(WORK INSTRUCTIONS): What lines below mention the word "revert"? Copy each one.

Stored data

Lemma json_fields_claims k l t :
  Forall (fun kc => claim_ok kc.2) l -> l <> [] -> (length l < k)%nat ->
  json_fields k (join "," (field_text <$> l) +:+ String "}" t) =
  Some ((fun kc => (kc.1, claim_val kc.2)) <$> l, t).
Proof.
  intros HF. revert k. induction HF as [|[key c] l Hc HF IH]; intros k Hne Hk; [done|].
  destruct k as [|k]; [simpl in Hk; lia|].
  assert (forall rest, from_option number_char false (first_char rest) = false ->
    json_fields (S k) (field_text (key, c) +:+ rest) =
      match skip_ws rest with
      | String e s3 =>
          if Ascii.eqb e "}" then Some ([(key, claim_val c)], s3)
          else if Ascii.eqb e "," then
            q ← json_fields k s3; Some ((key, claim_val c) :: q.1, q.2)
          else None
      | "" => None
      end) as Hstep.
  { intros rest Hrest. unfold field_text. cbn [fst snd]. rewrite <- !app_str_assoc.
    unfold json_quote at 1. cbn [json_fields String.append]. rewrite <- app_str_assoc.
    change (skip_ws (String dquote ?x)) with (String dquote x).
    cbn iota. change (dquote =? dquote)%char with true. cbn iota.
    change (String dquote "" +:+ ?x) with (String dquote x). rewrite json_str_quote.
    destruct k as [|k]; [simpl in Hk; lia|].
    cbn [mbind option_bind fst snd]. change (skip_ws (String ":" ?x)) with (String ":" x).
    cbn iota. change (":" =? ":")%char with true. cbn iota.
    rewrite json_val_claim by done. done. }
  destruct l as [|kc' l].
  - cbn [fmap list_fmap join]. rewrite Hstep by done. done.
  - change (join "," (field_text <$> (key, c) :: kc' :: l))
      with (field_text (key, c) +:+ ("," +:+ join "," (field_text <$> kc' :: l))).
    rewrite <- app_str_assoc, Hstep by done.
    rewrite <- app_str_assoc. change (skip_ws ("," +:+ ?x)) with (String "," x).
    cbn iota. change ("," =? "}")%char with false. change ("," =? ",")%char with true.
    cbn iota. rewrite IH by (done || simpl in *; lia). done.
Qed.

Lemma length_fields l :
  (length l <= String.length (join "," (field_text <$> l)))%nat.
Proof.
  induction l as [|kc l IH]; [simpl; lia|]. destruct l as [|kc' l].
  - unfold field_text, json_quote. simpl. lia.
  - change (join "," (field_text <$> kc :: kc' :: l))
      with (field_text kc +:+ ("," +:+ join "," (field_text <$> kc' :: l))).
    rewrite !length_app_str. simpl in *. lia.
Qed.

Lemma json_parse_object l :
  Forall (fun kc => claim_ok kc.2) l -> l <> [] ->
  json_parse (object_text l) = Some (claims_val l).
Proof.
  intros HF Hne. unfold json_parse, object_text.
  pose proof (length_fields l) as Hlen.
  assert (exists d s, join "," (field_text <$> l) +:+ "}" = String dquote s /\ d = dquote) as (_ & s & Hs & ->).
  { exists dquote. destruct l as [|kc [|kc' l]]; [done|..];
      unfold field_text, json_quote; cbn; by eexists. }
  change ("{" +:+ ?x) with (String "{" x).
  assert ((S (String.length (String "{" (join "," (field_text <$> l) +:+ "}"))) * 2)%nat =
    S (S (String.length (join "," (field_text <$> l) +:+ "}")) * 2 + 1)) as -> by (cbn; lia).
  cbn [json_val].
  change (skip_ws (String "{" ?x)) with (String "{" x). cbn iota.
  change ("{" =? dquote)%char with false. change ("{" =? "[")%char with false.
  change ("{" =? "{")%char with true. cbn iota.
  rewrite Hs at 1. change (skip_ws (String dquote ?x)) with (String dquote x). cbn iota.
  change (dquote =? "}")%char with false. cbn iota. rewrite <- Hs.
  rewrite json_fields_claims; [done..|]. rewrite length_app_str. lia.
Qed.

Lemma json_ascii_quote s : ascii_text s = true -> ascii_text (json_quote s) = true.
Proof.
  unfold ascii_text, json_quote. cbn. rewrite str_forall_app. simpl. intros H.
  rewrite andb_true_r. induction s as [|c s IH]; [done|]. cbn [json_escape_str str_forall] in *.
  b2p. rewrite str_forall_app, IH by done.
  match goal with Hc : code c < 128 |- _ => revert Hc end. clear. all_chars c.
Qed.

Definition claim_ascii (kc : string * claim) : bool :=
  ascii_text kc.1 && match kc.2 with CStr s => ascii_text s | CNum _ => true end.

Lemma ascii_object l :
  Forall (fun kc => claim_ok kc.2) l -> Forall (fun kc => claim_ascii kc = true) l ->
  ascii_text (object_text l) = true.
Proof.
  assert (forall a b, ascii_text (a +:+ b) = ascii_text a && ascii_text b) as Happ
    by apply str_forall_app.
  assert (forall kc, claim_ok kc.2 -> claim_ascii kc = true -> ascii_text (field_text kc) = true) as Hf.
  { intros [k [s|n]]; unfold claim_ascii, field_text; cbn [fst snd]; intros Hok H; b2p;
      rewrite !Happ, json_ascii_quote by done; cbn [claim_text];
      rewrite ?json_ascii_quote by done; [done|].
    destruct (Z_to_string_nonneg n Hok) as (_ & Hd & _). apply (str_forall_impl is_digit); [|done].
    intros c. clear. all_chars c. }
  intros H1 H2. unfold object_text. rewrite !Happ.
  replace (ascii_text (join "," (field_text <$> l))) with true; [done|]. symmetry.
  induction l as [|kc l IH]; [done|]. inversion_clear H1. inversion_clear H2.
  destruct l as [|kc' l]; [by apply Hf|].
  change (join "," (field_text <$> kc :: kc' :: l))
    with (field_text kc +:+ ("," +:+ join "," (field_text <$> kc' :: l))).
  by rewrite !Happ, IH, Hf by done.
Qed.
(* ===== verification/Sse.v ===== *)
(** * Server-sent events ([web/src/lib/api/sse.ts]) and the live-stream hooks

    [useSSE] is modelled for one run of its effect, from the mount (or a change of
    [path]) to the clean-up function: the closure variables [cancelled], [attempt],
    [es], [reconnectTimer], the React state [status] and [error], and the two things
    the browser keeps for it, the event sources that are not closed ([live]) and the
    timers that are pending ([timers]).  A step is one browser event.  Frames reach
    [onEvent] through [handle]: JSON text that does not parse is dropped. *)
From S2P Require Import Prelude JsString JsValue ApiClient.

Inductive SSEStatus : Type := idle | connecting | open_ | closed.

#[export] Instance SSEStatus_eq_dec : EqDecision SSEStatus.
Proof. solve_decision. Defined.

(** ** The URL of a connection *)

Definition sse_token (getToken : option string) (accessToken : string) : string :=
  getToken ?? accessToken.

Definition sse_url (VITE_API_URL : option string) (path token : string) : string :=
  let sep := if includes "?" path then "&" else "?" in
  baseURL VITE_API_URL +:+ path +:+ sep +:+ "access_token=" +:+ encodeURIComponent token.

(** ** The effect *)

Record state : Type := St {
  status : SSEStatus;
  error : option string;
  cancelled : bool;
  attempt : nat;
  es : option nat;
  reconnectTimer : option nat;
  live : list nat;
  timers : list (nat * Z);
  next : nat;
  calls : list jval;
}.

Definition set_status s st := St s (error st) (cancelled st) (attempt st) (es st)
  (reconnectTimer st) (live st) (timers st) (next st) (calls st).
Definition set_error e st := St (status st) e (cancelled st) (attempt st) (es st)
  (reconnectTimer st) (live st) (timers st) (next st) (calls st).
Definition set_cancelled c st := St (status st) (error st) c (attempt st) (es st)
  (reconnectTimer st) (live st) (timers st) (next st) (calls st).
Definition set_attempt n st := St (status st) (error st) (cancelled st) n (es st)
  (reconnectTimer st) (live st) (timers st) (next st) (calls st).
Definition emit l st := St (status st) (error st) (cancelled st) (attempt st) (es st)
  (reconnectTimer st) (live st) (timers st) (next st) (calls st ++ l).

(** [es = new EventSource(url)], [es?.close(); es = null]. *)
Definition new_source st := St (status st) (error st) (cancelled st) (attempt st) (Some (next st))
  (reconnectTimer st) (next st :: live st) (timers st) (S (next st)) (calls st).
Definition close_source st := St (status st) (error st) (cancelled st) (attempt st) None
  (reconnectTimer st)
  (match es st with Some e => filter (fun x => x <> e) (live st) | None => live st end)
  (timers st) (next st) (calls st).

(ANSWER BOX):
  intros HF. revert k. induction HF as [|[key c] l Hc HF IH]; intros k Hne Hk; [done|].
  match goal with Hc : code c < 128 |- _ => revert Hc end. clear. all_chars c.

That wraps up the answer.